I’ve written about Faces – now called “Facing the Museum” several times on this blog. It started with the discover of several century-old “ethnographic busts” in the attic of the museum’s Collection Research Center, became more interesting as we teased out the stories of the busts, and then expanded into an overview of the history, challenges, and potentials of the anthropology museum.
And here’s the blurb we’re using for PR:
“Facing the Museum” mines the collections of the Haffenreffer to consider research, collecting, and display in the anthropology museum. A set of “ethnographic busts” created by the American Museum of Natural History around 1900 raises questions about the historical role of anthropology in constructing hierarchies of humanity. (Here, they are presented not as “racial types” but as individuals.) A grouping of masks from around the world lets cultural groups speak for themselves, and suggests some of the ways that the museum documents the diversity of humanity today.

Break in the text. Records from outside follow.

Definition field (v : Value) (key : string) : option Value :=
  match v with VObject m => JsonLines.obj_get (lit key) m | _ => None end.
Definition u64_field (v : Value) (key : string) : option Z :=
  match field v key with
  | Some (VNumber n) => parse_unsigned 10 u64_max n
  | Some (VString s) => parse_unsigned 10 u64_max s
  | _ => None
  end.
Definition u32_field (v : Value) (key : string) : option Z := u64_field v key ≫= try_from 0 u32_max.
Definition string_field (v : Value) (key : string) : option (list Z) :=
  match field v key with Some (VString s) => Some s | _ => None end.

Definition from_fields (v : Value) : option PacketMetadata :=
  o ← u64_field v "raw_off"; l ← u32_field v "raw_len";
  Some (mkMeta o l (u32_field v "captured_len") (u32_field v "original_len") (u32_field v "linktype")
          (string_field v "interface")).

Abbreviation MetaMap := (gmap (Z * Z) PacketMetadata).
Definition is_packet_schema (o : option (list Z)) : bool := bool_decide (o = Some PCAP_PACKET_SCHEMA_ID).

(** A frame line is blank ([None]), a row, or not JSON ([Some None]). *)
Fixpoint read_metadata_lines (out : MetaMap) (ls : list (option (option FrameEntry))) : result MetaMap :=
  match ls with
  | [] => Ok out
  | None :: ls' => read_metadata_lines out ls'
  | Some None :: _ => Err E1001PipelineGeneric
  | Some (Some f) :: ls' =>
      read_metadata_lines
        (if is_packet_schema (schema_id (f_record f)) then
           match from_fields (fields (f_record f)) with
           | Some m => <[(m_raw_off m, m_raw_len m) := m]> out
           | None => out
           end
         else out) ls'
  end.
(** [None] is a session without [frames.jsonl]. *)
Definition read_packet_metadata (frames : option (list (option (option FrameEntry)))) : result MetaMap :=
  match frames with None => Ok ∅ | Some ls => read_metadata_lines ∅ ls end.

Definition is_pcap_datagram (e : IndexEntry) (meta : option PacketMetadata) : bool :=
  bool_decide (is_Some meta) || is_packet_schema (e_schema_id e) ||
  match e_source e with Some s => starts_with (lit "pcap:") s | None => false end.

Definition packet_interface_label (e : IndexEntry) (meta : option PacketMetadata) : list Z :=
  let l := match meta ≫= m_interface with
           | Some i => Some i
           | None => e_source e ≫= strip_prefix (lit "pcap:")
           end in
  match l with Some ((_ :: _) as s) => s | _ => lit "pcap" end.

(** [timestamp_nanos_duration]: the nanoseconds of the resulting [Duration]. *)
Definition timestamp_nanos_duration (nanos : Z) : result Z :=
  if nanos <? 0 then Err E1001PipelineGeneric
  else
    let secs := nanos / 1000000000 in
    let subsec := nanos mod 1000000000 in
    match try_from 0 u64_max secs with
    | None => Err E1001PipelineGeneric
    | Some s => Ok (s * 1000000000 + subsec)
    end.

(** ** Interfaces *)
Abbreviation InterfaceKey := (Z * list Z)%type.
Abbreviation Interfaces := (gmap InterfaceKey Z).

Section Writer.
  Context {W : Type} `{!PcapNgWriter W}.

Definition ensure_interface (w : W) (ifs : Interfaces) (key : InterfaceKey) : W * Interfaces * result Z :=
  match ifs !! key with
  | Some id => (w, ifs, Ok id)
  | None =>
      match try_from 0 u32_max (Z.of_nat (size ifs)) with
      | None => (w, ifs, Err E1001PipelineGeneric)
      | Some id =>
          let '(w', r) := wr_write w (IDB (fst key) 0 PCAPNG_NANOSECOND_TSRESOL (snd key)) in
          match r with
          | Ok _ => (w', <[key := id]> ifs, Ok id)
          | Err e => (w', ifs, Err e)
          | Panic => (w', ifs, Panic)
          end
      end
  end.

(** ** The session export *)
Section Export_.
  (** The instant of an RFC 3339 text, in nanoseconds. *)
  Variable parse_rfc3339 : list Z -> option Z.

Definition timestamp_duration (ts : list Z) : result Z :=
  match parse_rfc3339 ts with None => Err E1001PipelineGeneric | Some n => timestamp_nanos_duration n end.

Definition export_entry (meta : MetaMap) (raw_bin : list Z) (st : W * Interfaces * Z) (e : IndexEntry)
  : result (W * Interfaces * Z) :=
  let '(w, ifs, exported) := st in
  match kind e with
  | KDatagram =>
      let m := meta !! (off e, len e) in
      if negb (is_pcap_datagram e m) then Ok st
      else
        let* bytes := read_at raw_bin (off e) (len e) in
        let link := default DEFAULT_ETHERNET_LINKTYPE (m ≫= m_linktype) in
        let '(w1, ifs1, r) := ensure_interface w ifs (link, packet_interface_label e m) in
        let* id := r in
        let orig := match m ≫= m_original_len with
                    | Some n => n
                    | None => default (len e) (m ≫= m_captured_len)
                    end in
        let* ts := timestamp_duration (ts_origin e) in
        let '(w2, r2) := wr_write w1 (EPB id ts orig bytes) in
        do* r2 in
        let* n := checked 0 usize_max (exported + 1) in
        Ok (w2, ifs1, n)
  | _ => Ok st
  end.

Fixpoint export_entries (meta : MetaMap) (raw_bin : list Z) (st : W * Interfaces * Z)
    (ls : list (option (option IndexEntry))) : result (W * Interfaces * Z) :=
  match ls with
  | [] => Ok st
  | None :: ls' => export_entries meta raw_bin st ls'
  | Some None :: _ => Err E1001PipelineGeneric
  | Some (Some e) :: ls' => let* st' := export_entry meta raw_bin st e in export_entries meta raw_bin st' ls'
  end.

Definition pcapng_export (raw_bin : list Z) (index_lines : list (option (option IndexEntry)))
    (frames : option (list (option (option FrameEntry)))) : result W :=
  let* meta := read_packet_metadata frames in
  let* '(w, _, exported) := export_entries meta raw_bin (wr_new, ∅, 0) index_lines in
  if exported =? 0 then Err E1001PipelineGeneric else Ok w.
End Export_.
End Writer.

(** ** importer/pcapng.rs *)
Definition BLOCK_SHB : Z := 0x0A0D0D0A.
Definition BLOCK_EPB : Z := 6.
Definition SHB_MAGIC : Z := 0x1A2B3C4D.

Record PImported := mkPImported { pi_raw : RawWriter; pi_index : list IndexEntry }.

Section Import_.
  (** The wall clock, the session id and RFC 3339 rendering. *)
  Variable now : Z.
  Variable sid : Z.
  Variable rfc3339 : Z -> option (list Z).

Definition read4 (body : list Z) (i : nat) : Z := le_val (take 4 (drop i body)).
Definition p_imported_ts (ns : Z) : DualTimestamp := mkTs ns now 0 0 0 0 QImported 0 CImported.

(** One block, after its header, body and trailer were read. *)
Definition import_block (block_type : Z) (body : list Z) (st : PImported) : PImported * result unit :=
  let body_len := zlen body in
  if block_type =? BLOCK_SHB then
    if body_len <? 4 then (st, Err E1001PipelineGeneric)
    else if negb (read4 body 0 =? SHB_MAGIC) then (st, Err E1001PipelineGeneric)
    else (st, Ok tt)
  else if block_type =? BLOCK_EPB then
    if body_len <? 20 then (st, Ok tt)
    else
      let ts_high := read4 body 4 in
      let ts_low := read4 body 8 in
      let cap_len := read4 body 12 in
      if body_len <? 20 + cap_len then (st, Err E1001PipelineGeneric)
      else
        let pkt := take (Z.to_nat cap_len) (drop 20 body) in
        let '(r1, res) := raw_append 0 None (pi_raw st) pkt in
        match res with
        | Ok (o, l) =>
            let ts_us := Z.lor (Z.shiftl ts_high 32) ts_low in
            let ts_ns := sat_mul i64_min i64_max (u64_as_i64 ts_us) 1000 in
            let e := from_envelope rfc3339 (p_imported_ts ts_ns) sid In KDatagram o l in
            (mkPImported r1 (pi_index st ++ [e]), Ok tt)
        | Err e => (mkPImported r1 (pi_index st), Err e)
        | Panic => (mkPImported r1 (pi_index st), Panic)
        end
  else (st, Ok tt).

(** [read_exact] on what is left of the file. *)
Definition read_n (n : nat) (rest : list Z) : option (list Z * list Z) :=
  if (n <=? length rest)%nat then Some (take n rest, drop n rest) else None.

(** The block loop; it ends at the first end of file in a block header. *)
Fixpoint import_loop (fuel : nat) (rest : list Z) (st : PImported) : PImported * result unit :=
  match fuel with
  | O => (st, Panic)
  | S fuel' =>
      match read_n 8 rest with
      | None => (st, Ok tt)
      | Some (header, r1) =>
          let block_type := read4 header 0 in
          let total_len := read4 header 4 in
          if total_len <? 12 then (st, Err E1001PipelineGeneric)
          else
            match read_n (Z.to_nat (total_len - 12)) r1 with
            | None => (st, Err E1001PipelineGeneric)
            | Some (body, r2) =>
                match read_n 4 r2 with
                | None => (st, Err E1001PipelineGeneric)
                | Some (_, r3) =>
                    let '(st1, r) := import_block block_type body st in
                    match r with Ok _ => import_loop fuel' r3 st1 | e => (st1, e) end
                end
            end
      end
  end.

And here’s the twitter version:
#tweetyourexhibit “Facing the Museum” mines the collections of the Haffenreffer to consider research, collecting, and display in the anthropology museum.
A slightly longer synopsis:
FIve ethnographic busts, suggesting some of the ways that anthropologists and others thought about the peoples of the world in the earliest days of the modern anthropology museum. The staff of the American Museum of Natural History created some of these busts based on ethnographic research (the Yakut); others were created at the 1904 St. Louis exposition (Pigmy, and FIlipino), on Indian reservations (Seneca), and at a wild west show (Sioux). We’ve reinterpreted these, based on research in the AMNH archives (thanks, Lyra!) to highlight the actual people; to treat them as individuals, not examples of racial types.

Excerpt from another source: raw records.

(** [sid] is the override, or the fresh identifier of the session. *)
Definition run_source_once_notify (fuel : nat) (sid : Z) (lab : option (list Z)) (tx : Tx)
    (src : S) (sink : L) (g : Ingest.Ingest Tx) : option (RunState * result RunnerStats) :=
  let '(s1, r) := src_open src in
  let st0 g' i := mkRunState s1 sink g' [] (mkRun i 0 0 0) in
  match r with
  | Err e => Some (st0 g sid, Err e)
  | Panic => Some (st0 g sid, Panic)
  | Ok _ =>
      let meta := src_metadata s1 in
      let state := Ingest.mkSession Tx sid (cm_kind meta) (cm_iface meta) lab tx in
      let '(g1, i) := Ingest.register_session Tx g state in
      let source_label := cm_kind meta ++ [58] ++ cm_iface meta in
      match recv_loop fuel source_label (st0 g1 i) with
      | None => None
      | Some (st, Ok _) => Some (finish st)
      | Some (st, Err e) => Some (st, Err e)
      | Some (st, Panic) => Some (st, Panic)
      end
  end.
End Runner.
Arguments RunState : clear implicits.

(** ** The calls a run makes *)
Inductive sink_call := CRaw (t : DualTimestamp) (d : Dir) (data : list Z) | CRec (t : DualTimestamp) (r : Record_) | CCommit | CClose.
Record Traced (L : Type) := mkTraced { traced : L; sink_calls : list sink_call }.
Arguments mkTraced {L}. Arguments traced {L}. Arguments sink_calls {L}.
Definition trace_call {L A} (c : sink_call) (t : Traced L) (out : L * A) : Traced L * A :=
  (mkTraced (fst out) (sink_calls t ++ [c]), snd out).
#[export] Instance Traced_sink {L} `{!LogSink L} : LogSink (Traced L) := {
  ls_append_raw := fun t ts d x => trace_call (CRaw ts d x) t (ls_append_raw (traced t) ts d x);
  ls_append_record := fun t ts r => trace_call (CRec ts r) t (ls_append_record (traced t) ts r);
  ls_commit := fun t => trace_call CCommit t (ls_commit (traced t));
  ls_close := fun t => trace_call CClose t (ls_close (traced t))
}.
Definition raws (cs : list sink_call) : list (list Z) :=
  omap (fun c => match c with CRaw _ _ x => Some x | _ => None end) cs.
(** The body of the receive loop. *)
Definition handle_packet (c : PcapConfig) (label : list Z) (st : PcapRun) (p : PcapPacket) : PcapRun * result unit :=
  let s := pr_stats st in
  let ts := packet_timestamp (raw_frames s) p in
  let '(st1, r) := write_packet c st p ts in
  match r with
  | Err e => (st1, Err e)
  | Panic => (st1, Panic)
  | Ok wrote =>
      match @checked ErrorId 0 u64_max (decoded_records s + Z.b2z wrote), @checked ErrorId 0 u64_max (raw_frames s + 1) with
      | Ok d, Ok n =>
          let stats := mkRun (r_sid s) n (framed s) d in
          let pub :=
            if should_publish (publish_mode c) n then
              match encode_data_envelope_with_kind to_vec_named uuid_str (r_sid s) 0 n ts (data p) label (lit "datagram") with
              | Ok wire => let* '(g, _) := Ingest.publish_wire Tx send (pr_ingest st1) (r_sid s) wire in Ok g
              | Err e => Err (wire_error_id e)
              | Panic => Panic
              end
            else Ingest.record_frame Tx (pr_ingest st1) (r_sid s) (captured_len p) in
          match pub with
          | Err e => (mkPcapRun (pr_src st1) (pr_writer st1) (pr_stream st1) (pr_ingest st1) stats (pr_metrics st1), Err e)
          | Panic => (mkPcapRun (pr_src st1) (pr_writer st1) (pr_stream st1) (pr_ingest st1) stats (pr_metrics st1), Panic)
          | Ok g =>
              let '(src, bs) := source_stats (pr_src st1) in
              let backend_stats := match bs with Ok b => b | _ => no_pcap_stats end in
              match observe (pr_metrics st1) backend_stats p ts with
              | Ok m =>
                  let '(g2, rm) := publish_metrics g (r_sid s) 0 n ts label m in
                  (mkPcapRun src (pr_writer st1) (pr_stream st1) g2 stats m, rm)
              | _ => (mkPcapRun src (pr_writer st1) (pr_stream st1) g stats (pr_metrics st1), Panic)
              end
          end
      | _, _ => (st1, Panic)
      end
  end.

Definition set_pr_src (st : PcapRun) (s : PcapSource B) : PcapRun :=
  mkPcapRun s (pr_writer st) (pr_stream st) (pr_ingest st) (pr_stats st) (pr_metrics st).
(* ===== verification/Detect.v ===== *)
(** * Classification rules and content detection

    crates/core/src/classify.rs and crates/core/src/detect/content.rs.  The
    regex crate, the text encodings and Unicode's lower-case table are
    parameters. *)
From stdpp Require Import base numbers strings sets sorting list.
From S2P Require Import Prelude Text Decoder.

Local Open Scope Z_scope.
Local Open Scope tm_scope.

(** ** classify.rs: rules *)
Inductive MatchKind := Contains | Regex.
#[export] Instance MatchKind_eq_dec : EqDecision MatchKind.
Proof. solve_decision. Defined.

Record ClassificationRule := mkRule {
  contains : list Z; regex : option (list Z); tag : list Z; case_sensitive : bool }.
Record ClassificationMatch := mkMatch { c_kind : MatchKind; c_pattern : list Z; c_tag : list Z; c_count : Z }.
Abbreviation LogClassifier := (list ClassificationRule).

Definition contains_with_case (needle tg : list Z) (cs : bool) : ClassificationRule := mkRule needle None tg cs.
Definition regex_with_case (pat tg : list Z) (cs : bool) : ClassificationRule := mkRule [] (Some pat) tg cs.

Definition match_kind (r : ClassificationRule) : MatchKind :=
  match regex r with Some (_ :: _) => Regex | _ => Contains end.
Definition pattern (r : ClassificationRule) : list Z :=
  match regex r with Some ((_ :: _) as p) => p | _ => contains r end.
Definition is_nil {A} (l : list A) : bool := match l with [] => true | _ => false end.
Definition is_active (r : ClassificationRule) : bool := negb (is_nil (pattern r)) && negb (is_nil (tag r)).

Four masks. Masks are ways that groups perform their identities, a good contrast to the busts, where outside scientists put groups into hierarchies. We’ve used masks as part of our logo, for just this reason. We chose masks to tell the story of how artifacts enter the museum. We have examples of archaeology (Mayan), ethnographic field collecting (Cashinaua), purchase from contemporary artists (Haida), and purchase on the open market (Kom). We’re considering adding one more, to feature Brown student collecting.
The story that the museum could tell, and whose telling would make its present function so much more powerful, is the story of the representational practice exercised in this museum and in most museums of its kind. This is the story of the changing but still vital collusion between privilege and knowledge, possession and display, stereotyping and realism.”

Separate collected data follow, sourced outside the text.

Lemma inv_resume st sid c : quiet st sid -> calls st !! c = None -> inv st -> inv (proceed c (resume st sid)).
Proof.
  intros Hq Hc I. unfold resume. destruct (sources st !! sid) as [e|] eqn:He; [|by rewrite proceed_err].
  assert (I' : inv (set_sources st (<[sid := clear_finished st e]> (sources st))))
    by (eapply inv_weaken; [exact He | apply clear_finished_weaker | done]).
  destruct (e_handle (clear_finished st e)) as [k|] eqn:Hh; [by rewrite proceed_err|].
  destruct (e_spec (clear_finished st e)) as [spec|]; [|by rewrite proceed_err].
  apply (inv_begin (set_sources st _)); [done | done | | done].
  cbn. intros e0 H. rewrite lookup_insert_eq in H. congruence.
Qed.
Lemma inv_restart st sid o c : quiet st sid -> calls st !! c = None -> inv st ->
  inv (proceed c (restart_with_options st sid o)).
Proof.
  intros Hq Hc I. unfold restart_with_options. destruct (sources st !! sid) as [e|] eqn:He; [|by rewrite proceed_err].
  destruct (e_spec e) as [spec|]; [|by rewrite proceed_err].
  apply (inv_begin (set_tasks (set_sources st _) _)); [done | done | | by apply inv_abort].
  cbn. intros e0 H. rewrite lookup_insert_eq in H. by simplify_eq.
Qed.
Lemma inv_start_new st sid spec o c : unused st sid -> calls st !! c = None -> inv st ->
  inv (set_calls st (<[c := Starting sid spec None o]> (calls st))).
Proof. intros (Hs & Hq & _) Hc I. apply inv_begin; try done. intros e He. congruence. Qed.
Lemma inv_start_source st sid w c : unused st sid -> calls st !! c = None -> inv st ->
  inv (proceed c (start_source st sid w)).
Proof.
  intros Hu Hc I. unfold start_source.
  rewrite <- (proceed_launch_overwrite st c (Starting sid (Mock []) None no_options)).
  eapply inv_launch; [cbn; by rewrite lookup_insert_eq | by apply inv_start_new].
Qed.
Lemma inv_remove st sid : inv st -> inv (fst (remove st sid)).
Proof.
  intros I. unfold remove, Ingest.remove. cbn [fst].
  destruct (sources st !! sid) as [e|] eqn:He; cbn [mbind option_bind].
  - pose proof (inv_abort st sid e He I) as I1.
    apply (inv_delete _ sid) in I1; [|cbn; intros e0; rewrite lookup_insert_eq; intros; by simplify_eq].
    eapply inv_same; [..|exact I1]; cbn; try done; [by rewrite delete_insert_eq|].
    intros i x [_ H]%lookup_delete_Some. by eapply i_registry.
  - eapply inv_same; [..|exact I]; cbn; try done; [by apply delete_id|].
    intros i x [_ H]%lookup_delete_Some. by eapply i_registry.
Qed.

Lemma inv_step st st' : step true st st' -> inv st -> inv st'.
Proof.
  intros [s Hs | sid spec o c Hu Hc | sid w c Hu Hc | sid c Hq Hc | sid o c Hq Hc | sid spec dir o w c Hc
         | sid k e c Hc | sid c st1 a Hq Hc Hw | sid k rm c Hc Hf | sid | sid Hq | | sid | k t Ht | i b g r Hp] I.
  - eapply inv_same; [..|exact I]; try done. apply (i_registry _ I).
  - by apply inv_start_new.
  - by apply inv_start_source.
  - by apply inv_resume; auto.
  - by apply inv_restart; auto.
  - by apply inv_start_spec.
  - by apply (inv_insert st sid k e c).
  - unfold wait in Hw. destruct (sources st !! sid) as [e|] eqn:He; [|done]. cbn in Hw.
    destruct (e_handle e) as [k|] eqn:Hk; [|done]. cbn in Hw. simplify_eq.
    exact (inv_wait st sid c e k Hc (Hq eq_refl) He Hk I).
  - pose proof (inv_wait_done st sid k rm c Hc Hf I) as I1. unfold wait_done. destruct rm; [|exact I1].
    refine (inv_delete _ sid _ I1). cbn. intros e0 [(_ & e & He & ->) | [? _]]%lookup_alter_Some; [|done].
    cbn. by eapply (i_idle _ I _ _ _ Hc).
  - unfold stop. destruct (sources st !! sid) as [e|] eqn:He; [by apply inv_abort | done].
  - by apply inv_remove.
  - by apply inv_reap.
  - unfold write. destruct (sources st !! sid) as [e|] eqn:He; [|done].
    eapply inv_weaken; [exact He | apply clear_finished_weaker | done].
  - by apply inv_task.
  - eapply inv_same; [..|exact I]; try done. by apply (publish_registry st i b g r).
Qed.
Lemma inv_reachable s st : reachable true s st -> inv st.
Proof. induction 1; [apply inv_new | by eapply inv_step]. Qed.

Definition running (st : State) (sid : Z) (k : nat) : Prop :=
  exists t, tasks st !! k = Some t /\ t_sid t = sid /\ t_status t = TRunning.

Lemma quiet_running st sid k : inv st -> quiet st sid -> running st sid k ->
  exists e, sources st !! sid = Some e /\ e_handle e = Some k.
Proof.
  intros I Hq (t & Ht & <- & Hr). destruct (i_owned _ I _ _ Ht Hr) as [H | [(c & e & H) | (c & rm & H)]];
    [done | by destruct (Hq _ _ H)..].
Qed.
Lemma one_running st sid k k' : inv st -> running st sid k -> running st sid k' -> k = k'.
Proof.
  intros I (t & Ht & Hs & Hr) (t' & Ht' & Hs' & Hr').
  pose proof (i_owned _ I _ _ Ht Hr) as Ho. pose proof (i_owned _ I _ _ Ht' Hr') as Ho'.
  unfold owned in *. rewrite Hs in Ho. rewrite Hs' in Ho'.
  assert (Hid : forall c a e, calls st !! c = Some a -> call_sid a = sid -> sources st !! sid = Some e -> e_handle e = None)
    by (intros c a e Ha <- He; by eapply (i_idle _ I)).
  assert (Hcc : forall c c' a b, calls st !! c = Some a -> calls st !! c' = Some b -> call_sid a = sid -> call_sid b = sid -> a = b).
  { intros c c' a b Ha Hb E E'. assert (c = c') as -> by (eapply (i_calls _ I); [exact Ha | exact Hb | congruence]). congruence. }
  destruct Ho as [(e & He & Hk) | [(c & e & Hc) | (c & rm & Hc)]];
    destruct Ho' as [(e' & He' & Hk') | [(c' & e' & Hc') | (c' & rm' & Hc')]];
    try (pose proof (Hcc _ _ _ _ Hc Hc' eq_refl eq_refl) as E; by inversion E).
  all: first [ congruence | pose proof (Hid _ _ _ Hc' eq_refl He); congruence | pose proof (Hid _ _ _ Hc eq_refl He'); congruence ].
Qed.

—Mieke Bal, Double Exposures: The Subject of Cultural Analysis, 1996
Reading museum collections consists, in part, of re-collecting and rearranging these fragments of lived experience into a meaningful order. The collection tells a story, but its narrative possibilities are open-ended… The museum is a vast repository of the shards of history, fragments of a whole whose reconstruction is an interpretive gesture.
—Thomas Ross Miller and Barbara Mathe, “Drawing Shadows to Stone,” 1997
Some thoughts on the exhibition, now that it’s done:
High concept. I like high concept exhibitions. A lot; they’re my specialty. Big ideas: the history and meaning of the museum in 20 square feet! It’s probably asking for failure, really. But worth a try, especially at a university museums.
Explaining the museum. Anthropology museums need to explain themselves. Anthropology as a field spends a lot of time explaining itself, and considering its roots, and anthropology museums needs to do the same. The basic idea – us collecting them – requires nuance to be acceptable. This many not be the perfect exhibit to do that – perhaps it’s trying to do too many other things at the same time – but there needs to be some kind of explanation of the nature of the museum, of what we do.
Too many objects, too many stories. Always my weakness. And perhaps especially so, in a pet project of the director; no one can say no. Perhaps one mask and one ethnographic bust would have been enough? That would give us the big picture, get folks thinking. It would leave out the secondary stories, of anthropological work and collecting. Would have been easier, too. Leave out the personal stories, and the collecting stories? Important, but perhaps in another show. But I was impatient to get this out on the floor, and there’s no easy place for another introduction.
Design. Working with designers is important. Here the limited space available pushed us to a narrow bit of design – we weren’t able to take the designers’ advice as much as we should have. But the notion of setting off the bust and face at either end in an oval, and putting the main label outside the case, where it can’t be missed – that’s design thinking that I would never have imagined.